Each line from the one containing "apply (Hgo ltac:(discriminate) ltac:(discriminate) 4%nat" onward, through the end of the entries, is to be transcribed exactly; nothing else is to be included.

★ ★ ★

(** A connection that cannot be accepted by the second listener, a connection whose data
    cannot be read, and a turn without a failure. *)
Lemma select_loop_witness :
  fpx_set_events demo_conf = Ok (8, {[3; 8; 4]}, {[8]}) ∧
  demo_run 0 {[4]} 1 = Abort ∧ demo_run 5 {[8]} 1 = Abort ∧
  demo_run 0 {[8]} 1 = NoFuel.
Proof.
  assert (Forall in_range (read_fds demo_view)) as Hr by (by apply (bool_decide_unpack _); vm_compute).
  assert (shows demo_conf (cf_listeners demo_conf) demo_view) as Hv
    by (repeat constructor).
  assert (∀ z (s : gset Z), bool_decide (z ∈ s) = true → z ∈ s) as Hin by (intros z s Hz; exact (proj1 (bool_decide_eq_true _) Hz)).
  assert (∀ z (s : gset Z), bool_decide (z ∈ s) = false → z ∉ s) as Hout by (intros z s Hz; exact (proj1 (bool_decide_eq_false _) Hz)).
  pose proof (λ answer ready, select_loop (H0 := demo_events answer) (H1 := demo_select ready) 0 5 demo_conf _ Hv) as Hthm.
  split; [|split; [|split]].
  - rewrite (proj1 (proj2 (Hthm 0 ∅) Hr)). vm_compute. reflexivity.
  - destruct (proj2 (Hthm 0 {[4]}) Hr) as (_ & _ & _ & _ & Hgo).
    apply (Hgo ltac:(discriminate) ltac:(discriminate) 3%nat (Some (AtListener 2)) demo_conf); [apply demo_walk; by apply Hout|lia|].
    eapply fails_accept; [reflexivity|split; [by vm_compute|reflexivity]|by apply Hin|reflexivity|reflexivity|reflexivity|discriminate].
  - destruct (proj2 (Hthm 5 {[8]}) Hr) as (_ & _ & _ & _ & Hgo).
    apply (Hgo ltac:(discriminate) ltac:(discriminate) 1%nat (Some (AtRead 1 100)) demo_conf); [|lia|].
    + eapply (walk_on _ _ _ _ _ demo_conf); [reflexivity|reflexivity|apply walk_here].
    + eapply fails_read; [reflexivity|split; [by vm_compute|reflexivity]|by apply Hin|reflexivity|discriminate].
  - destruct (proj2 (Hthm 0 {[8]}) Hr) as (_ & _ & _ & _ & Hgo).
    apply (Hgo ltac:(discriminate) ltac:(discriminate) 4%nat None demo_conf); [|lia].
    do 4 (eapply (walk_on _ _ _ _ _ demo_conf); [reflexivity|reflexivity|]). apply walk_here.
Defined.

★ ★ ★

== Answer area ==
    apply (Hgo ltac:(discriminate) ltac:(discriminate) 4%nat None demo_conf); [|lia].
    do 4 (eapply (walk_on _ _ _ _ _ demo_conf); [reflexivity|reflexivity|]). apply walk_here.
Defined.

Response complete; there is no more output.